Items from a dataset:
(** Storing succeeds for fresh key images only. *)
Lemma stores_fresh l (n n' : Node D) v :
  node_shows n v → (∀ e, e ∈ l → ki_ok e.1 ∧ in_u 32 e.2) →
  for_each (λ p '(ki, height), ChainState.store_keyimage p ki height) l n = Ok n' →
  ∀ e, e ∈ l → v_keys v e.1 = None.
Proof.
  revert n v. induction l as [|[ki h] l IH]; intros n v Hn Hok Hf e Hin; [by apply elem_of_nil in Hin|].
  cbn [for_each] in Hf. inv_ok Hf. destruct (Hok (ki, h)) as [Hki Hh]; [by left|]. cbn in Hki, Hh.
  destruct (v_keys v ki) as [x|] eqn:Hv.
  - exfalso. clear IH. change (store_keyimage n ki h = Ok a) in Ha. unfold store_keyimage in Ha.
    pose proof (Store.store_twice (store n) v ki h x (nd_store _ _ Hn) Hki Hh Hv) as Ht. rewrite Ht in Ha. done.
  - destruct (node_store_keyimage n v ki h Hn Hki Hh Hv) as (n1 & Hst & Hn1 & _).
    change (store_keyimage n ki h = Ok a) in Ha. rewrite Hst in Ha. injection Ha as <-.
    apply elem_of_cons in Hin as [->|Hin]; [done|].
    assert (v_keys (v_store ki (Some h) v) e.1 = None) as Hk.
    { eapply IH; [exact Hn1| |exact Hf|done]. intros e' He'. apply Hok. by right. }
    cbn in Hk. destruct (decide (ki = e.1)) as [<-|Hne]; [done|]. by rewrite fn_lookup_insert_ne in Hk.
Qed.

End block.

(** ** Properties *)

Section shown.
Context {D : Type} `{LmdbLaws D}.

Lemma shown_same (n n' : Node D) v w : node_shows n v → node_shows n' w → v ≡ w →
  (∀ ki, ki_ok ki → ChainState.read_keyimage n' ki = ChainState.read_keyimage n ki) ∧
  (∀ a gi, in_u 64 a → in_u 32 gi →
     ChainState.read_amount_output n' a gi = ChainState.read_amount_output n a gi).
Proof.
  intros Hn Hn' [Hk Ho]. split.
  - intros ki Hki. rewrite (shows_read_keyimage n v), (shows_read_keyimage n' w) by done. by rewrite Hk.
  - intros a gi Ha Hg. rewrite (shows_read_output n v), (shows_read_output n' w) by done. by rewrite Ho.
Qed.

Lemma stores_keys v es : (∀ ki h h', EStore ki h ∈ es → EStore ki h' ∈ es → h = h') →
  ∀ ki h, EStore ki h ∈ es → v_keys (foldl v_effect v es) ki = Some h.
Proof.
  induction es as [|e es IH] using rev_ind; intros Hu ki h Hin; [by apply elem_of_nil in Hin|].
  rewrite foldl_app. cbn [foldl].
  assert (EStore ki h ∈ es → v_keys (foldl v_effect v es) ki = Some h) as IH'.
  { apply IH. intros ki' x y Hx Hy. apply (Hu ki'); apply elem_of_app; by left. }
  destruct e as [a gi|ki' h'|a o]; cbn.
  - apply IH'. by apply elem_of_app in Hin as [?|?%list_elem_of_singleton].
  - destruct (decide (ki' = ki)) as [->|Hne].
    + rewrite fn_lookup_insert. f_equal. apply (Hu ki); [|done]. apply elem_of_app. right. by left.
    + rewrite fn_lookup_insert_ne by done. apply IH'.
      apply elem_of_app in Hin as [?|Heq%list_elem_of_singleton]; [done|]. injection Heq as -> ->. done.
  - apply IH'. by apply elem_of_app in Hin as [?|?%list_elem_of_singleton].
Qed.

Lemma elem_of_concat {A} (x : A) ls : x ∈ concat ls ↔ ∃ l, l ∈ ls ∧ x ∈ l.
Proof. setoid_rewrite list_elem_of_In. apply in_concat. Qed.

Lemma stored_height h block ki x : EStore ki x ∈ block_effects h block → x = h.
Proof.
  unfold block_effects, tx_effects. intros (es & (tx & -> & _)%list_elem_of_fmap & Hin)%elem_of_concat.
  apply elem_of_app in Hin as [(es & (i & -> & _)%list_elem_of_fmap & Hin)%elem_of_concat|Hin].
  - destruct i as [|a [|gi [|gi' idx]] k]; cbn in Hin; [by apply elem_of_nil in Hin|..]; set_solver.
  - apply list_elem_of_fmap in Hin as (o & Heq & _). done.
Qed.

Lemma stores_block_effects h block : stores (block_effects h block) = txs_key_images (block_txs block).
Proof.
  unfold block_effects, txs_key_images. induction (block_txs block) as [|tx txs IH]; [done|].
  cbn [fmap list_fmap concat]. rewrite <- IH, <- (stores_tx_effects h). unfold stores. by rewrite omap_app.
Qed.

(** A node of the test network with one output, and a block that spends it. *)
Definition testnet : Currency :=
  ltac:(let r := eval vm_compute in (make_Currency zero_hash true) in
        match r with Ok ?c => exact c end).
Definition empty_node : Node memory_db := {| store := Store.empty_store; pool := empty_pool |}.
Definition sample_output : Output :=
  {| o_unlock_time := 7; o_public_key := replicate 32 9; o_height := 3; o_spent := false |}.
Definition funded_node : Node memory_db :=
  ltac:(let r := eval vm_compute in (push_amount_output empty_node 1000000 7 3 (replicate 32 9)) in
        match r with Ok (?n, _) => exact n end).
Definition spending_tx : Transaction := {|
  tx_prefix := {| version := 1; unlock_time := 0; inputs := [KeyInput 1000000 [0] (replicate 32 5)];
    outputs := [{| out_amount := 900000; out_target := KeyOutput (replicate 32 6) |}]; extra := [] |};
  signatures := [[replicate 64 4]] |}.
Definition sample_block : Block := {| block_header := sample_template; block_transactions := [spending_tx] |}.
Definition sample_check (arg : RingSignatureArg) : bool * bool :=
  (bool_decide (arg_output_keys arg = [replicate 32 9]), false).

Lemma empty_node_shows : node_shows empty_node Store.empty_view.
Proof.
  split; [apply Store.empty_store_shows|apply empty_pool_ok|done].
Qed.

Lemma funded_node_shows : node_shows funded_node (v_push 1000000 sample_output Store.empty_view).
Proof.
  destruct (node_push empty_node Store.empty_view 1000000 7 3 (replicate 32 9)) as (n' & Hp & Hn & _).
  - apply empty_node_shows.
  - by split; [|by apply (bool_decide_unpack _)].
  - done.
  - assert (push_amount_output empty_node 1000000 7 3 (replicate 32 9) = Ok (funded_node, 0)) as Hf by reflexivity.
    rewrite Hf in Hp. injection Hp as ->. exact Hn.
Qed.

Definition sample_effects : list effect := [
  EPush 5 {| o_unlock_time := 70; o_public_key := replicate 32 3; o_height := 50; o_spent := false |};
  ESpend 1000000 0; EStore (replicate 32 5) 50;
  EPush 900000 {| o_unlock_time := 0; o_public_key := replicate 32 6; o_height := 50; o_spent := false |}].

Lemma sample_block_fits : fits (v_push 1000000 sample_output Store.empty_view) (block_effects 50 sample_block).
Proof.
  change (block_effects 50 sample_block) with sample_effects.
  assert (∀ e, e ∈ sample_effects → match e with
    | ESpend a gi => a = 1000000 ∧ gi = 0
    | EStore ki h => ki = replicate 32 5 ∧ h = 50
    | EPush a o => in_u 64 a ∧ c_ok ser_Output o ∧ o_spent o = false
    end) as He.
  { apply Forall_forall. unfold sample_effects. repeat constructor; by apply (bool_decide_unpack _). }
  split.
  - apply NoDup_singleton.
  - intros ki h' [-> ->]%He. by split_and!; [apply (bool_decide_unpack _)|..].
  - by intros a o (? & ? & ?)%He.
  - intros a. cbn. destruct (decide (1000000 = a)) as [<-|Hne].
    + by rewrite fn_lookup_insert.
    + by rewrite fn_lookup_insert_ne.
  - apply NoDup_singleton.
  - intros a gi [-> ->]%He. split_and!; [done|done|]. exists sample_output. cbn. by rewrite fn_lookup_insert.
Qed.

End shown.

Section properties.
Context {D : Type} `{LmdbLaws D} (currency : Currency) (cn_fast_hash : list Z → Hash).
Variable check_ring_signature : RingSignatureArg → bool * bool.
(** A thread that works on no ring of the block takes another such state. *)
Lemma inv_set_thread s i w w' : threads s !! i = Some w →
  current (work_counter s) w = None → current (work_counter s) w' = None →
  (∀ c arg, w' = Working c arg → c ≤ work_counter s) →
  (w' = Waiting → args s = []) → (w' = Exited → quit s = true) →
  inv s → inv (set_thread s i w').
Proof.
  intros Hi Hw Hw' Hc Hwait Hex [Hm Hl Hwk He]. split; cbn.
  - eapply main_ok_same; [..|exact Hm]; try done. unfold inflight. cbn. f_equiv.
    destruct (inflight_set s i w (work_counter s) Hi) as (rest & Hr & Hr').
    by rewrite Hr, Hr', Hw, Hw'.
  - intros j c arg [?|Hj]%insert_working; [by eapply Hc|by eapply Hl].
  - intros Ha Hin%elem_of_insert. destruct Hin as [Heq|Hin]; [by apply Ha, Hwait|by apply Hwk].
  - intros [Heq|Hin]%elem_of_insert; [by apply Hex|by apply He].
Qed.

Lemma inv_take s i s' : inv s → threads s !! i = Some Idle → take_job s i = Some s' → inv s'.
Proof.
  intros Hinv Hi. unfold take_job. destruct (quit s) eqn:Hq.
  { injection 1 as <-. by eapply inv_set_thread. }
  destruct (args s) as [|arg rest] eqn:Ha; injection 1 as <-.
  { by eapply inv_set_thread. }
  destruct Hinv as [Hm Hl Hwk He]. split; cbn.
  - eapply main_ok_same; [..|exact Hm]; try done. unfold inflight. cbn.
    destruct (inflight_set s i Idle (work_counter s) Hi) as (r & Hr & Hr').
    rewrite Hr, Hr', Ha. cbn. rewrite Nat.eqb_refl. cbn. by rewrite Permutation_middle.
  - intros j c arg' [[= <- <-]|Hj]%insert_working; [done|by eapply Hl].
  - intros _ Hin%elem_of_insert. destruct Hin as [?|Hin]; [done|]. apply Hwk in Hin; [done|]. by rewrite Ha.
  - intros [?|Hin]%elem_of_insert; [done|]. by rewrite <- (He Hin), Hq.
Qed.
(* ===== verification/WalletData.v ===== *)
(** * What the wallet stores (src/src/rpc_api.hpp, Core/rpc_api_serialization.cpp,
    Core/WalletStateBasic.hpp)

    Outputs, transfers, transactions and balances as the wallet's database
    keeps them, the values of its undo log, and their binary archives. *)

From S2P Require Import Prelude Varint Containers Words Seria SeriaMap CryptoNote.
Import Containers Codec SeriaMap CryptoNote.

Local Open Scope Z_scope.

Module WalletData.

(** ** Structures of rpc_api.hpp *)

(** [api::Output]. *)
Record Output := {
  o_amount : Amount;
  o_public_key : PublicKey;
  o_global_index : Z;
  o_unlock_time : Z;
  o_index_in_transaction : Z;
  o_height : Height;
  o_key_image : KeyImage;
  o_transaction_public_key : PublicKey;
  o_address : list Z;
  o_dust : bool;
}.

(** [api::Transfer]. *)
Record Transfer := {
  tr_address : list Z;
  tr_amount : Z;
  tr_ours : bool;
  tr_locked : bool;
  tr_outputs : list Output;
}.

(** [api::Transaction]. *)
Record api_Transaction := {
  t_unlock_time : Z;
  t_transfers : list Transfer;
  t_payment_id : Hash;
  t_anonymity : Z;
  t_hash : Hash;
  t_fee : Z;
  t_public_key : PublicKey;
  t_extra : BinaryArray;
  t_coinbase : bool;
  t_amount : Amount;
  t_block_height : Height;
  t_block_hash : Hash;
  t_timestamp : Timestamp;
  t_binary_size : Z;
}.

(** [api::Balance]. *)
Record Balance := {
  spendable : Words.Uint128;
  spendable_dust : Words.Uint128;
  locked_or_unconfirmed : Words.Uint128;
  spendable_outputs : Z;
  spendable_dust_outputs : Z;
  locked_or_unconfirmed_outputs : Z;
}.

(** [Uint128(d)]. *)
Definition u128 (d : Z) : Words.Uint128 := {| Words.lo := d; Words.hi := 0 |}.

Definition no_balance : Balance :=
  {| spendable := u128 0; spendable_dust := u128 0; locked_or_unconfirmed := u128 0;
     spendable_outputs := 0; spendable_dust_outputs := 0; locked_or_unconfirmed_outputs := 0 |}.

Definition total (b : Balance) : Words.Uint128 :=
  Words.Uint128_add (Words.Uint128_add (spendable b) (spendable_dust b)) (locked_or_unconfirmed b).
Definition total_outputs (b : Balance) : Z :=
  u64 (u64 (spendable_outputs b + spendable_dust_outputs b) + locked_or_unconfirmed_outputs b).

Global Instance Uint128_eq_dec : EqDecision Words.Uint128.
Proof. solve_decision. Defined.
Global Instance Output_eq_dec : EqDecision Output.
Proof. solve_decision. Defined.
Global Instance Transfer_eq_dec : EqDecision Transfer.
Proof. solve_decision. Defined.
Global Instance api_Transaction_eq_dec : EqDecision api_Transaction.
Proof. solve_decision. Defined.
Global Instance Balance_eq_dec : EqDecision Balance.
Proof. solve_decision. Defined.

(** ** Structures of WalletStateBasic.hpp *)

Record UndoValue := { exists_ : bool; value : BinaryArray }.

Record HeightAmounGi := { height : Height; amount : Amount; global_index : Z }.

Global Instance UndoValue_eq_dec : EqDecision UndoValue.
Proof. solve_decision. Defined.
Global Instance HeightAmounGi_eq_dec : EqDecision HeightAmounGi.
Proof. solve_decision. Defined.

(** [std::pair<Amount, uint32_t>], in its order. *)
Global Instance pair_order : KeyOrder (Z * Z) := λ a b,
  (a.1 <? b.1) || ((a.1 =? b.1) && (a.2 <? b.2)).
Global Instance pair_order_laws : KeyOrderLaws (Z * Z).
Proof.
  split; unfold key_ltb, pair_order.
  - intros [a1 a2]; cbn; lia.
  - intros [a1 a2] [b1 b2] [c1 c2]; cbn; lia.
  - intros [a1 a2] [b1 b2]; cbn.
    destruct (decide (a1 = b1)) as [->|], (decide (a2 = b2)) as [->|]; [by left|right; lia..].
Qed.

(** ** Binary archives *)

Definition ser_Output : codec Output :=
  c_iso
    (λ '(k, (g, (a, (u, (i, (h, (ki, (tk, (ad, d))))))))),
      {| o_amount := a; o_public_key := k; o_global_index := g; o_unlock_time := u; o_index_in_transaction := i;
         o_height := h; o_key_image := ki; o_transaction_public_key := tk; o_address := ad; o_dust := d |})
    (λ o, (o_public_key o, (o_global_index o, (o_amount o, (o_unlock_time o, (o_index_in_transaction o,
      (o_height o, (o_key_image o, (o_transaction_public_key o, (o_address o, o_dust o))))))))))
    (c_seq ser_Hash (λ _, c_seq (c_varint 32) (λ _, c_seq (c_varint 64) (λ _, c_seq (c_varint 64) (λ _,
     c_seq (c_varint 32) (λ _, c_seq (c_varint 32) (λ _, c_seq ser_Hash (λ _, c_seq ser_Hash (λ _,
     c_seq c_bytes (λ _, c_bool)))))))))).

Definition ser_Transfer : codec Transfer :=
  c_iso
    (λ '(ad, (a, (ou, (l, os)))),
      {| tr_address := ad; tr_amount := a; tr_ours := ou; tr_locked := l; tr_outputs := os |})
    (λ t, (tr_address t, (tr_amount t, (tr_ours t, (tr_locked t, tr_outputs t)))))
    (c_seq c_bytes (λ _, c_seq c_int64 (λ _, c_seq c_bool (λ _, c_seq c_bool (λ _, c_vector ser_Output))))).

Definition ser_api_Transaction : codec api_Transaction :=
  c_iso
    (λ '(ut, (am, (fe, (pk, (trs, (pid, (an, (ex, (h, (co, (bh, (bid, (ts, bs))))))))))))),
      {| t_unlock_time := ut; t_transfers := trs; t_payment_id := pid; t_anonymity := an; t_hash := h;
         t_fee := fe; t_public_key := pk; t_extra := ex; t_coinbase := co; t_amount := am;
         t_block_height := bh; t_block_hash := bid; t_timestamp := ts; t_binary_size := bs |})
    (λ t, (t_unlock_time t, (t_amount t, (t_fee t, (t_public_key t, (t_transfers t, (t_payment_id t,
      (t_anonymity t, (t_extra t, (t_hash t, (t_coinbase t, (t_block_height t, (t_block_hash t,
      (t_timestamp t, t_binary_size t))))))))))))))
    (c_seq (c_varint 64) (λ _, c_seq (c_varint 64) (λ _, c_seq c_int64 (λ _, c_seq ser_Hash (λ _,
     c_seq (c_vector ser_Transfer) (λ _, c_seq ser_Hash (λ _, c_seq (c_varint 32) (λ _, c_seq c_bytes (λ _,
     c_seq ser_Hash (λ _, c_seq c_bool (λ _, c_seq (c_varint 32) (λ _, c_seq ser_Hash (λ _,
     c_seq (c_varint 32) (λ _, c_varint 32)))))))))))))).

Definition ser_Balance : codec Balance :=
  c_iso
    (λ '(sl, (sh, (dl, (dh, (ll, (lh, (so, (dd, lo)))))))),
      {| spendable := Words.Build_Uint128 sl sh; spendable_dust := Words.Build_Uint128 dl dh;
         locked_or_unconfirmed := Words.Build_Uint128 ll lh; spendable_outputs := so;
         spendable_dust_outputs := dd; locked_or_unconfirmed_outputs := lo |})
    (λ b, (Words.lo (spendable b), (Words.hi (spendable b), (Words.lo (spendable_dust b), (Words.hi (spendable_dust b),
      (Words.lo (locked_or_unconfirmed b), (Words.hi (locked_or_unconfirmed b), (spendable_outputs b,
      (spendable_dust_outputs b, locked_or_unconfirmed_outputs b)))))))))
    (c_seq (c_varint 64) (λ _, c_seq (c_varint 64) (λ _, c_seq (c_varint 64) (λ _, c_seq (c_varint 64) (λ _,
     c_seq (c_varint 64) (λ _, c_seq (c_varint 64) (λ _, c_seq (c_varint 64) (λ _, c_seq (c_varint 64) (λ _,
     c_varint 64))))))))).

Definition ser_HeightAmounGi : codec HeightAmounGi :=
  c_iso (λ '(h, (a, g)), {| height := h; amount := a; global_index := g |})
        (λ v, (height v, (amount v, global_index v)))
        (c_seq (c_varint 32) (λ _, c_seq (c_varint 64) (λ _, c_varint 32))).

Definition ser_UndoValue : codec UndoValue :=
  c_iso (λ '(e, v), {| exists_ := e; value := v |}) (λ u, (exists_ u, value u)) (c_seq c_bool (λ _, c_bytes)).

(** [UndoMap]. *)
Definition ser_UndoMap : codec (gmap (list Z) UndoValue) := c_map ser_UndoValue.

(** [std::pair<TransactionPrefix, api::Transaction>]. *)
Definition ser_found : codec (TransactionPrefix * api_Transaction) :=
  c_seq ser_TransactionPrefix (λ _, ser_api_Transaction).

(** ** Laws *)

Ltac archive := apply c_iso_laws; [by intros []|apply _].

Global Instance ser_Output_laws : CodecLaws ser_Output.
Proof. archive. Qed.
Global Instance ser_Output_nonempty : CodecNonempty ser_Output.
Proof. unfold ser_Output. apply _. Qed.
Global Instance ser_Transfer_laws : CodecLaws ser_Transfer.
Proof. archive. Qed.
Global Instance ser_Transfer_nonempty : CodecNonempty ser_Transfer.
Proof. unfold ser_Transfer. apply _. Qed.
Global Instance ser_api_Transaction_laws : CodecLaws ser_api_Transaction.
Proof. archive. Qed.
Global Instance ser_Balance_laws : CodecLaws ser_Balance.
Proof. apply c_iso_laws; [by intros [[] [] []]|apply _]. Qed.
Global Instance ser_HeightAmounGi_laws : CodecLaws ser_HeightAmounGi.
Proof. archive. Qed.
Global Instance ser_UndoValue_laws : CodecLaws ser_UndoValue.
Proof. archive. Qed.
Global Instance ser_UndoMap_laws : CodecLaws ser_UndoMap.
Proof. unfold ser_UndoMap. apply c_map_laws; apply _. Qed.
Global Instance ser_found_laws : CodecLaws ser_found.
Proof. unfold ser_found. apply _. Qed.

End WalletData.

## [TASK]
Go through the entries above and copy each line holding the string "CryptoNote".

## [THE ANSWER]
From S2P Require Import Prelude Varint Containers Words Seria SeriaMap CryptoNote.
Import Containers Codec SeriaMap CryptoNote.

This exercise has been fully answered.